» Input data
(* ===== verification/Responses.v ===== *)
(** * Responses: what a response carries

    The responses of lib/searpc-server.c as JSON values: the object an error response dumps to,
    the value the return setters put under "ret" for each return type, and the fields an RPC
    error adds.  Shared by the server's and the client's theorems. *)
From S2P Require Import Prelude Json Runtime Utils GObject Marshal Server.

(** How deep an object may nest inside a response: the parser allows 2048 levels, the response
    and an object list take one each. *)
Definition wire_depth : nat := Z.to_nat 2046.

Section ResponseData.
Context `{Jansson} `{GObjectClasses}.

(** The fields of an error; [json_string] drops a message that is not UTF-8. *)
Definition error_members (code : Z) (msg : string) : list (string * json) :=
  ("err_code", JInteger code) :: if utf8_valid msg then [("err_msg", JString msg)] else [].

Definition gerror_members (error : option GError) : list (string * json) :=
  match error with
  | Some e => error_members (e_code e) (e_message e)
  | None => []
  end.

Definition gerror_ok (error : option GError) : Prop :=
  match error with
  | Some e => is_int (e_code e) = true /\ nul_free (e_message e) = true
  | None => True
  end.

(** Return values a response can carry, for their return type. *)
Definition ret_ok (n : nat) (t : ctype) (r : cret) : Prop :=
  match t, r with
  | T_string, RString None => True
  | T_string, RString (Some s) => text_ok s = true
  | T_int, RInt z => is_int z = true
  | T_int64, RInt64 z => is_int64 z = true
  | T_object, RObject None => True
  | T_object, RObject (Some o) => portable_obj n o
  | T_objlist, RObjlist l => Forall (portable_obj n) l
  | T_json, RJson None => True
  | T_json, RJson (Some v) => portable_elem v = true
  | _, _ => False
  end.
End ResponseData.

Section ResponseFacts.
Context `{JanssonLaws} `{GObjectLaws}.

(** What [ret] of a response is for a return value; [m] is the receiver's stack. *)
Definition ret_wire (n m : nat) (t : ctype) (r : cret) (v : json) : Prop :=
  match t, r with
  | T_string, RString s => v = match s with Some s => JString s | None => JNull end
  | T_int, RInt z => v = JInteger z
  | T_int64, RInt64 z => v = JInteger z
  | T_object, RObject None => v = JNull
  | T_object, RObject (Some o) => exists o', object_carried n m o v o'
  | T_objlist, RObjlist [] => v = JNull
  | T_objlist, RObjlist l =>
      exists vs, v = JArray vs /\ Forall2 (fun o v => exists o', object_carried n m o v o') l vs
  | T_json, RJson x => v = match x with Some x => x | None => JNull end
  | _, _ => False
  end.

Lemma dump_response_ok ms :
  portable (JObject ms) = true ->
  exists s, dump_response (JObject ms) = Ok s /\ json_loadb s = inr (JObject ms) /\ text_ok s = true.
Proof.
  intros Hp. destruct (dump_load JSON_COMPACT (JObject ms)) as (s & Hs & Hl & Ht); [done..|].
  exists s. unfold dump_response. by rewrite Hs.
Qed.

Lemma error_members_keys code msg :
  List.map fst (error_members code msg) = if utf8_valid msg then ["err_code"; "err_msg"] else ["err_code"].
Proof. unfold error_members. by destruct (utf8_valid msg). Qed.

Lemma ascii_text_ok k : ascii_only k && nul_free k = true -> text_ok k = true.
Proof. apply text_ok_ascii. Qed.

Lemma error_members_ok code msg :
  is_int64 code = true -> nul_free msg = true ->
  forallb (fun m => text_ok m.1 && portable_elem m.2) (error_members code msg) = true.
Proof.
  intros Hc Hn. unfold error_members.
  cbn [forallb fst snd]. rewrite ascii_text_ok by done.
  rewrite portable_elem_scalar by done. simpl.
  destruct (utf8_valid msg) eqn:Hu; [|done]. cbn [forallb fst snd].
  rewrite ascii_text_ok by done. rewrite portable_elem_scalar; [done| |done].
  simpl. unfold text_ok. by rewrite Hu, Hn.
Qed.

(** [error_to_json] always answers, and the answer loads to the error's fields. *)
Lemma error_to_json_spec code msg :
  is_int64 code = true -> nul_free msg = true ->
  exists s, error_to_json code (Some msg) = Ok s /\
    json_loadb s = inr (JObject (error_members code msg)) /\ text_ok s = true.
Proof.
  intros Hc Hn. unfold error_to_json, json_object_set_string_or_null_member.
  rewrite json_object_eq, json_integer_eq, set_member by done. cbn [member_set].
  assert (json_object_set_new (JObject [("err_code", JInteger code)]) "err_msg" (json_string msg) =
          JObject (error_members code msg)) as ->.
  { unfold error_members. rewrite json_string_eq by done. destruct (utf8_valid msg).
    - by rewrite set_member by done.
    - by rewrite json_object_set_new_null. }
  apply dump_response_ok, portable_object; [|by apply error_members_ok].
  rewrite error_members_keys. destruct (utf8_valid msg); by apply (bool_decide_unpack _).
Qed.

(** [searpc_marshal_set_ret_common] keeps the return value and adds the error's fields. *)
Lemma set_ret_common_spec v error :
  portable_elem v = true -> gerror_ok error ->
  exists s, searpc_marshal_set_ret_common (JObject [("ret", v)]) error = Ok s /\
    json_loadb s = inr (JObject (("ret", v) :: gerror_members error)) /\ text_ok s = true.
Proof.
  intros Hv He. unfold searpc_marshal_set_ret_common.
  assert (match error with
          | Some e => json_object_set_new
              (json_object_set_new (JObject [("ret", v)]) "err_code" (Some (json_integer (e_code e))))
              "err_msg" (json_string (e_message e))
          | None => JObject [("ret", v)]
          end = JObject (("ret", v) :: gerror_members error)) as ->.
  { destruct error as [e|]; [|done]. destruct He as [_ Hm]. simpl.
    rewrite json_integer_eq, set_member by done. cbn [member_set String.eqb Ascii.eqb Bool.eqb].
    unfold error_members. rewrite json_string_eq by done. destruct (utf8_valid (e_message e)).
    - by rewrite set_member by done.
    - by rewrite json_object_set_new_null. }
  apply dump_response_ok, portable_object.
  - destruct error as [e|]; cbn [gerror_members List.map fst];
      [rewrite error_members_keys; destruct (utf8_valid (e_message e))|];
      by apply (bool_decide_unpack _).
  - cbn [forallb fst snd]. rewrite ascii_text_ok, Hv by done. simpl.
    destruct error as [e|]; [|done]. destruct He as [Hc Hm].
    apply error_members_ok; [|done]. by apply (wrap_signed_mono 32 64).
Qed.

Lemma object_carried_elem n m o v o' :
  (n <= wire_depth)%nat -> object_carried n m o v o' -> portable_elem v = true.
Proof.
  intros Hn (_ & Hok & Hd & _). unfold portable_elem. rewrite Hok. simpl. apply Nat.ltb_lt.
  unfold wire_depth, max_depth in *. lia.
Qed.

Lemma serialize_objlist_spec stack l vs acc :
  Forall2 (fun o v => json_gobject_serialize stack o = Ok v) l vs ->
  serialize_objlist stack (JArray acc) l = Ok (JArray (acc ++ vs)).
Proof.
  intros Hl. revert acc. induction Hl as [|o v l vs Hv _ IH]; intros acc; simpl.
  - by rewrite app_nil_r.
  - rewrite Hv. simpl. rewrite json_array_append_new_eq, IH. by rewrite <- app_assoc.
Qed.

Lemma objects_carried n m l :
  Forall (portable_obj n) l -> (n <= m)%nat ->
  exists vs, Forall2 (fun o v => exists o', object_carried n m o v o') l vs.
Proof.
  intros Hl Hm. apply Forall_choice. eapply Forall_impl; [exact Hl|].
  intros o Ho. destruct (object_carries n m o Ho Hm) as (v & o' & Hc). eauto.
Qed.

Lemma objlist_elem n m l vs :
  (n <= wire_depth)%nat ->
  Forall2 (fun o v => exists o', object_carried n m o v o') l vs ->
  portable_elem (JArray vs) = true.
Proof.
  intros Hn Hl. unfold portable_elem.
  assert (Forall (fun v => json_ok v = true /\ (json_depth v <= n)%nat) vs) as Hvs.
  { induction Hl as [|o v l vs (o' & _ & Hok & Hd & _) _ IH]; by constructor. }
  apply andb_true_iff. split.
  - simpl. rewrite forallb_forall. intros v Hv. rewrite Forall_forall in Hvs.
    apply list_elem_of_In in Hv. by apply Hvs.
  - apply Nat.ltb_lt. cbn [json_depth].
    enough (list_max (List.map json_depth vs) <= n)%nat by (unfold wire_depth, max_depth in *; lia).
    apply list_max_le_iff. apply Forall_map. eapply Forall_impl; [exact Hvs|]. simpl. tauto.
Qed.

(** Each setter puts the wire form of the return value under "ret". *)
Lemma convert_ret_spec n m stack t r :
  ret_ok n t r -> (n <= stack)%nat -> (n <= m)%nat -> (n <= wire_depth)%nat ->
  exists v, convert_ret stack t json_object r = Ok (JObject [("ret", v)]) /\
    portable_elem v = true /\ ret_wire n m t r v.
Proof.
  intros Hr Hst Hm Hn. rewrite json_object_eq.
  assert (forall v, json_object_set_new (JObject []) "ret" (Some v) = JObject [("ret", v)]) as Hset
    by (intros v; by rewrite set_member).
  destruct t, r as [[s|]|z|z|[o|]|[|o l]|[x|]]; try done; simpl in Hr;
    unfold convert_ret, searpc_set_string_to_ret_object, searpc_set_int_to_ret_object,
      searpc_set_object_to_ret_object, searpc_set_objlist_to_ret_object,
      searpc_set_json_to_ret_object; rewrite ?json_null_eq, ?json_integer_eq, ?Hset.
  all: try (eexists; split; [done|]; split; [by apply portable_elem_scalar|done]).
  - rewrite json_string_text, Hset by done.
    eexists. split; [done|]. split; [by apply portable_elem_scalar|done].
  - eexists. split; [done|]. split; [|done].
    apply portable_elem_scalar; [|done]. by apply (wrap_signed_mono 32 64).
  - destruct (object_carries n m o Hr Hm) as (v & o' & Hc).
    rewrite (serialize_mono n stack o v Hst) by apply Hc. simpl. rewrite Hset.
    exists v. split; [done|]. split; [by eapply object_carried_elem|by exists o'].
  - destruct (objects_carried n m (o :: l) Hr Hm) as (vs & Hvs).
    rewrite json_array_eq. rewrite (serialize_objlist_spec stack (o :: l) vs []).
    + simpl. rewrite Hset. exists (JArray vs). split; [done|].
      split; [by eapply objlist_elem|by exists vs].
    + eapply Forall2_impl; [exact Hvs|]. intros x v (x' & Hc & _). by eapply serialize_mono.
  - eexists. split; [done|]. by split.
Qed.

(** What a generated marshal answers, once the parameters are read and its function returned. *)
Lemma marshal_runs {W} n m stack (f : cfunction W) array params w r error w' :
  get_parameters (c_params f) array 1 = Some params ->
  c_body f params w = Ok ((r, error), w') ->
  ret_ok n (c_ret f) r -> gerror_ok error -> (n <= stack)%nat -> (n <= m)%nat -> (n <= wire_depth)%nat ->
  exists resp v,
    generate_marshal stack (c_ret f) (c_params f) f array w = Ok (resp, w') /\
    json_loadb resp = inr (JObject (("ret", v) :: gerror_members error)) /\ text_ok resp = true /\
    ret_wire n m (c_ret f) r v.
Proof.
  intros Hp Hbody Hr He Hst Hm Hn.
  destruct (convert_ret_spec n m stack (c_ret f) r) as (v & Hconv & Hv & Hw); [done..|].
  destruct (set_ret_common_spec v error Hv He) as (resp & Hresp & Hl & Ht).
  exists resp, v. split; [|done]. unfold generate_marshal. rewrite Hp, decide_True by done.
  rewrite (rbind_step _ _ _ _ _ Hbody). cbn [fst snd]. unfold rlift. rewrite Hconv. cbn [obind].
  by rewrite Hresp.
Qed.
End ResponseFacts.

» Exercise instructions
From the material above, set down exactly the lines starting at the one with "(** Each setter" and ending at the one with "by (intros v; by rewrite set_member).", end lines included.

» Response for this exercise
(** Each setter puts the wire form of the return value under "ret". *)
Lemma convert_ret_spec n m stack t r :
  ret_ok n t r -> (n <= stack)%nat -> (n <= m)%nat -> (n <= wire_depth)%nat ->
  exists v, convert_ret stack t json_object r = Ok (JObject [("ret", v)]) /\
    portable_elem v = true /\ ret_wire n m t r v.
Proof.
  intros Hr Hst Hm Hn. rewrite json_object_eq.
  assert (forall v, json_object_set_new (JObject []) "ret" (Some v) = JObject [("ret", v)]) as Hset
    by (intros v; by rewrite set_member).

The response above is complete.